A veterinarian will be on hand in case of an injury or emergency.

Remember, you've got to get your Dog Zone tickets in advance. This is true even if you're a human with season tickets. It's easy. Go to the SF Giants website. Buy a ticket and also paw out the registration form.

Enjoy those hot dogs at the game.

July 6, 2008

Being frank

The 4th of July holiday isn't over for this dog. I need more picnics and food. I need hot dogs — not the kind that the National Hot Dog and Sausage Council says Americans eat 150 million of every July 4th. I need Franktitude salmon dogs on whole-grain buns. Dog-ma can have the pickles.

Dream on. I can't have Franktitude dogs from Florida. I'm into the local food thing. I'm a REGIONAVORE.

Not a locavore. Locavorism, started in San Francisco, is about drawing the line at 100 miles food-wise — eating only foods grown or harvested within a 100 mile radius of San Francisco. This means you can mostly forget wild salmon. And no more Rogue or Deschutes ales, you guys. Why do locavores think that the San Francisco Bay Area is an economically sustainable bioregion? . . .

In Sonoma County, we have an upscale green grocer who's advertising "Eat 150." Just nudge the locavore line and resize our map. Woof? I already eat local farm market veggies, local cage-free eggs, and local poultry. My dog-ma eats other local stuff, too, like local honey and Redwood Hill Farm goat milk yogurt and cheese.

But let's not be loca-loco. Would you disregard our interdependence with all dogs and humans and other living creatures — including fish and trees — in the greater Pacific Bioregion? You know it's 650 miles to Portland, another 175 to Seattle, and yet another 1,100 miles to Ketchikan. You try telling folks in Alaska they'd better relocate down here 'cuz you don't support trade with them anymore. And tell your friends in, say, Seattle or Portland that you don't support their food entrepreneurialism either. . . . So the heck with the fishing industry, the heck with regional trade altogether?

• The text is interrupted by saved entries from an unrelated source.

(** * CPU scheduling simulator: process record, scheduler base class and
      the four scheduling strategies, embedded from the C++ sources.

    Conventions of the embedding.
    - A C++ [int] is a [Z]; signed overflow is undefined behaviour in C++ and
      is not modelled.  [INT_MAX] is the 32-bit value.  [%] is [Z.rem]
      (truncating), and a zero divisor is a [Crash].
    - [std::shared_ptr<Process>] values are indices into the scheduler's
      [processes] vector ([option nat], [None] for [nullptr]): every
      [addProcess] call is given an object of its own, as in the drivers and
      tests; queues hold such indices, so a queue entry and the vector entry
      alias the same record.
    - [std::vector::push_back] appends at the right end of a list;
      [std::queue] is a list with [front] at its head.
    - [double] metrics are rationals ([Q]). *)

From Stdlib Require Import QArith.
From stdpp Require Import base numbers list gmap strings sorting.

Local Open Scope Z_scope.

(** ** Process.h / Process.cpp *)

Inductive ProcessState := NEW | READY | RUNNING | WAITING | TERMINATED.

#[global] Instance ProcessState_eq_dec : EqDecision ProcessState.
Proof. solve_decision. Defined.

Record Process := mkProcess {
  pid : Z;
  name : string;
  arrivalTime : Z;
  burstTime : Z;
  remainingTime : Z;
  priority : Z;
  state : ProcessState;
  startTime : Z;
  completionTime : Z;
  waitingTime : Z;
  turnaroundTime : Z;
  responseTime : Z;
  lastScheduledTime : Z;
  firstSchedule : bool
}.

(** [Process::Process] *)
Definition Process_new (pid : Z) (name : string) (arrivalTime burstTime priority : Z)
  : Process :=
  mkProcess pid name arrivalTime burstTime burstTime priority NEW
            (-1) (-1) 0 0 0 arrivalTime true.

Definition set_remainingTime (v : Z) (p : Process) : Process :=
  mkProcess (pid p) (name p) (arrivalTime p) (burstTime p) v (priority p)
            (state p) (startTime p) (completionTime p) (waitingTime p)
            (turnaroundTime p) (responseTime p) (lastScheduledTime p)
            (firstSchedule p).

Definition setState (newState : ProcessState) (p : Process) : Process :=
  mkProcess (pid p) (name p) (arrivalTime p) (burstTime p) (remainingTime p)
            (priority p) newState (startTime p) (completionTime p)
            (waitingTime p) (turnaroundTime p) (responseTime p)
            (lastScheduledTime p) (firstSchedule p).

Definition setPriority (newPriority : Z) (p : Process) : Process :=
  mkProcess (pid p) (name p) (arrivalTime p) (burstTime p) (remainingTime p)
            newPriority (state p) (startTime p) (completionTime p)
            (waitingTime p) (turnaroundTime p) (responseTime p)
            (lastScheduledTime p) (firstSchedule p).

Definition setStartTime (time : Z) (p : Process) : Process :=
  mkProcess (pid p) (name p) (arrivalTime p) (burstTime p) (remainingTime p)
            (priority p) (state p) time (completionTime p)
            (waitingTime p) (turnaroundTime p) (responseTime p)
            (lastScheduledTime p) (firstSchedule p).

Definition setCompletionTime (time : Z) (p : Process) : Process :=
  mkProcess (pid p) (name p) (arrivalTime p) (burstTime p) (remainingTime p)
            (priority p) (state p) (startTime p) time
            (waitingTime p) (turnaroundTime p) (responseTime p)
            (lastScheduledTime p) (firstSchedule p).

Definition setLastScheduledTime (time : Z) (p : Process) : Process :=
  mkProcess (pid p) (name p) (arrivalTime p) (burstTime p) (remainingTime p)
            (priority p) (state p) (startTime p) (completionTime p)
            (waitingTime p) (turnaroundTime p) (responseTime p)
            time (firstSchedule p).

Definition setFirstSchedule (value : bool) (p : Process) : Process :=
  mkProcess (pid p) (name p) (arrivalTime p) (burstTime p) (remainingTime p)
            (priority p) (state p) (startTime p) (completionTime p)
            (waitingTime p) (turnaroundTime p) (responseTime p)
            (lastScheduledTime p) value.

Definition addWaitingTime (time : Z) (p : Process) : Process :=
  mkProcess (pid p) (name p) (arrivalTime p) (burstTime p) (remainingTime p)
            (priority p) (state p) (startTime p) (completionTime p)
            (waitingTime p + time) (turnaroundTime p) (responseTime p)
            (lastScheduledTime p) (firstSchedule p).

(** [Process::execute]: returns the time executed and the updated record. *)
Definition execute (quantum : Z) (p : Process) : Z * Process :=
  let executionTime := Z.min quantum (remainingTime p) in
  (executionTime, set_remainingTime (remainingTime p - executionTime) p).

(** [Process::calculateMetrics] *)
Definition calculateMetrics (p : Process) : Process :=
  mkProcess (pid p) (name p) (arrivalTime p) (burstTime p) (remainingTime p)
            (priority p) (state p) (startTime p) (completionTime p)
            (waitingTime p)
            (completionTime p - arrivalTime p)
            (startTime p - arrivalTime p)
            (lastScheduledTime p) (firstSchedule p).

Definition isComplete (p : Process) : bool := remainingTime p =? 0.

(** [Process::reset] *)
Definition reset (p : Process) : Process :=
  mkProcess (pid p) (name p) (arrivalTime p) (burstTime p)
            (burstTime p) (priority p) NEW (-1) (-1) 0 0 0
            (arrivalTime p) true.

Definition state_is (st : ProcessState) (p : Process) : bool :=
  bool_decide (state p = st).

(** The mutating part of the public interface of [Process], as a type of
    operations, to speak about "every operation on the process". *)
Inductive ProcessOp :=
| OpExecute (quantum : Z)
| OpSetState (newState : ProcessState)
| OpSetPriority (newPriority : Z)
| OpSetStartTime (time : Z)
| OpSetCompletionTime (time : Z)
| OpSetLastScheduledTime (time : Z)
| OpSetFirstSchedule (value : bool)
| OpAddWaitingTime (time : Z)
| OpCalculateMetrics
| OpReset.

Definition applyOp (p : Process) (op : ProcessOp) : Process :=
  match op with
  | OpExecute q => snd (execute q p)
  | OpSetState st => setState st p
  | OpSetPriority v => setPriority v p
  | OpSetStartTime t => setStartTime t p
  | OpSetCompletionTime t => setCompletionTime t p
  | OpSetLastScheduledTime t => setLastScheduledTime t p
  | OpSetFirstSchedule b => setFirstSchedule b p
  | OpAddWaitingTime t => addWaitingTime t p
  | OpCalculateMetrics => calculateMetrics p
  | OpReset => reset p
  end.

(** The caller's contract of [execute]: no negative request. *)
Definition op_contract (op : ProcessOp) : Prop :=
  match op with
  | OpExecute q => 0 <= q
  | _ => True
  end.

Definition remaining_in_bounds (p : Process) : Prop :=
  0 <= remainingTime p <= burstTime p.

(** ** Scheduler.h / Scheduler.cpp: the base class *)

Definition INT_MAX : Z := 2147483647.

(** A [std::shared_ptr<Process>]: the index of the object in [processes],
    [None] for [nullptr]. *)
Definition ProcessPtr : Type := option nat.

Definition ptr_eqb (a b : ProcessPtr) : bool := bool_decide (a = b).

Record Scheduler := mkScheduler {
  processes : list Process;
  currentTime : Z;
  contextSwitchOverhead : Z;
  totalContextSwitches : Z;
  currentProcess : ProcessPtr
}.

(** [Scheduler::Scheduler] *)
Definition Scheduler_new (contextSwitchOverhead : Z) : Scheduler :=
  mkScheduler [] 0 contextSwitchOverhead 0 None.

Definition set_processes (ps : list Process) (s : Scheduler) : Scheduler :=
  mkScheduler ps (currentTime s) (contextSwitchOverhead s)
              (totalContextSwitches s) (currentProcess s).

Definition set_currentTime (t : Z) (s : Scheduler) : Scheduler :=
  mkScheduler (processes s) t (contextSwitchOverhead s)
              (totalContextSwitches s) (currentProcess s).

Definition set_contextSwitchOverhead (o : Z) (s : Scheduler) : Scheduler :=
  mkScheduler (processes s) (currentTime s) o
              (totalContextSwitches s) (currentProcess s).

Definition set_totalContextSwitches (n : Z) (s : Scheduler) : Scheduler :=
  mkScheduler (processes s) (currentTime s) (contextSwitchOverhead s)
              n (currentProcess s).

Definition set_currentProcess (c : ProcessPtr) (s : Scheduler) : Scheduler :=
  mkScheduler (processes s) (currentTime s) (contextSwitchOverhead s)
              (totalContextSwitches s) c.

(** [Scheduler::addProcess] *)
Definition addProcess (p : Process) (s : Scheduler) : Scheduler :=
  set_processes (processes s ++ [p]) s.

(** The test [from != to && from != nullptr && to != nullptr]. *)
Definition is_real_switch (from to : ProcessPtr) : bool :=
  negb (ptr_eqb from to) && negb (ptr_eqb from None) && negb (ptr_eqb to None).

Definition demote_if_running (p : Process) : Process :=
  if state_is RUNNING p then setState READY p else p.

Definition mark_running (now : Z) (p : Process) : Process :=
  let p1 := setState RUNNING p in
  if firstSchedule p1 then setFirstSchedule false (setStartTime now p1) else p1.

(** [update_at ptr f ps]: the effect of [ptr->...] calls on the store. *)
Definition update_at (ptr : ProcessPtr) (f : Process → Process)
    (ps : list Process) : list Process :=
  match ptr with
  | Some i => alter f i ps
  | None => ps
  end.

(** [Scheduler::contextSwitch] *)
Definition contextSwitch (from to : ProcessPtr) (s : Scheduler) : Scheduler :=
  let s1 :=
    if is_real_switch from to
    then set_currentTime (currentTime s + contextSwitchOverhead s)
           (set_totalContextSwitches (totalContextSwitches s + 1) s)
    else s in
  let ps2 := update_at from demote_if_running (processes s1) in
  let ps3 := update_at to (mark_running (currentTime s1)) ps2 in
  set_currentProcess to (set_processes ps3 s1).

(** [Scheduler::updateWaitingTimes] *)
Definition updateWaitingTimes (elapsedTime : Z) (s : Scheduler) : Scheduler :=
  set_processes
    ((λ p, if state_is READY p then addWaitingTime elapsedTime p else p)
       <$> processes s) s.

Definition arrives (now : Z) (p : Process) : bool :=
  state_is NEW p && (arrivalTime p <=? now).

(** [Scheduler::admitArrivingProcesses]: the number admitted and the new
    state. *)
Definition admitArrivingProcesses (s : Scheduler) : Z * Scheduler :=
  (Z.of_nat (length (List.filter (arrives (currentTime s)) (processes s))),
   set_processes
     ((λ p, if arrives (currentTime s) p then setState READY p else p)
        <$> processes s) s).

(** [Scheduler::reset] *)
Definition Scheduler_reset (s : Scheduler) : Scheduler :=
  mkScheduler (reset <$> processes s) 0 (contextSwitchOverhead s) 0 None.

Record SchedulingMetrics := mkMetrics {
  averageWaitingTime : Q;
  averageTurnaroundTime : Q;
  averageResponseTime : Q;
  cpuUtilization : Q;
  throughput : Q;
  metricsContextSwitches : Z;
  totalTime : Z
}.

Definition sum_over (f : Process → Z) (ps : list Process) : Z :=
  fold_left (λ acc p, acc + f p) ps 0.

(** [static_cast<double>(a) / b] for [b > 0]. *)
Definition ratio (a b : Z) : Q := Qmake a (Z.to_pos b).

(** [Scheduler::calculateMetrics] *)
Definition Scheduler_calculateMetrics (s : Scheduler) : SchedulingMetrics :=
  let done := List.filter (state_is TERMINATED) (processes s) in
  let completedProcesses := Z.of_nat (length done) in
  let maxCompletionTime :=
    fold_left (λ m p, Z.max m (completionTime p)) done 0 in
  let minArrivalTime :=
    fold_left (λ m p, Z.min m (arrivalTime p)) done INT_MAX in
  let totalBurstTime := sum_over burstTime done in
  let avg (total : Z) : Q :=
    if 0 <? completedProcesses then ratio total completedProcesses
    else Qmake 0 1 in
  let totalTime := maxCompletionTime - minArrivalTime in
  mkMetrics
    (avg (sum_over waitingTime done))
    (avg (sum_over turnaroundTime done))
    (avg (sum_over responseTime done))
    (if 0 <? totalTime
     then Qmult (ratio totalBurstTime totalTime) (Qmake 100 1)
     else Qmake 0 1)
    (if 0 <? totalTime then ratio completedProcesses totalTime else Qmake 0 1)
    (totalContextSwitches s)
    totalTime.

(** ** Helpers shared by the [schedule()] loops *)

(** Outcome of one pass through the body of [while (!allComplete)]:
    [Next] goes round again ([continue], or the end of the body with
    [allComplete == false]), [Exit] leaves the loop, [Crash] is undefined
    behaviour (division by zero, an index outside a vector). *)
Inductive LoopResult (S : Type) :=
| Next (s : S)
| Exit (s : S)
| Crash.
Arguments Next {S} s.
Arguments Exit {S} s.
Arguments Crash {S}.

(** The loop with a bound on the number of passes: [None] when the bound is
    reached, [Some (Crash)] is kept apart from a normal exit. *)
Fixpoint run_loop {S : Type} (body : S → LoopResult S) (fuel : nat) (s : S)
  : option (LoopResult S) :=
  match fuel with
  | O => None
  | Datatypes.S fuel' =>
      match body s with
      | Next s' => run_loop body fuel' s'
      | Exit s' => Some (Exit s')
      | Crash => Some Crash
      end
  end.

(** The state after [n] passes (or the final outcome if the loop ended
    earlier). *)
Fixpoint after_passes {S : Type} (body : S → LoopResult S) (n : nat) (s : S)
  : LoopResult S :=
  match n with
  | O => Next s
  | Datatypes.S n' =>
      match body s with
      | Next s' => after_passes body n' s'
      | r => r
      end
  end.

(** "Find the earliest arrival time" *)
Definition earliestArrival (ps : list Process) : Z :=
  fold_left (λ m p, Z.min m (arrivalTime p)) ps INT_MAX.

I'm not going to take my paw and redraw the line again here. Being frank, I'm just going to mention a reasonable regional framework for green food trade. Think of our eating community as a socioeconomic bioregion. Think of it as an adaptation of a natural bioregion extending from Baja to Alaska and including coastal lands and rivers and off-shore waters of the Pacific. This is a concept akin to Salmon Nation: our boundaries defined as "anywhere Pacific salmon have ever run."


Salmon Nation flag detail
Quoting from Salmon Nation: "In search of a regional icon — or of a single indicator by which to measure regional health — one could hardly do better. Not only do 137 species depend on salmon as part of their diets, the landscape itself is nourished by them. 'The forest raises the salmon,' writes Richard Manning in his essay The Forests that Fish Built, 'but the salmon also raise the forest. This mutual dependence is the very definition of community, and in the end, the heart of the matter.'"

The heart of the matter. Supporting low-carbon footprint trade without leaving the regional little guys out in the cold. Pass the locally-grown mustard for my nutritious Wild Salmon Club sandwich. Hot diggity dog.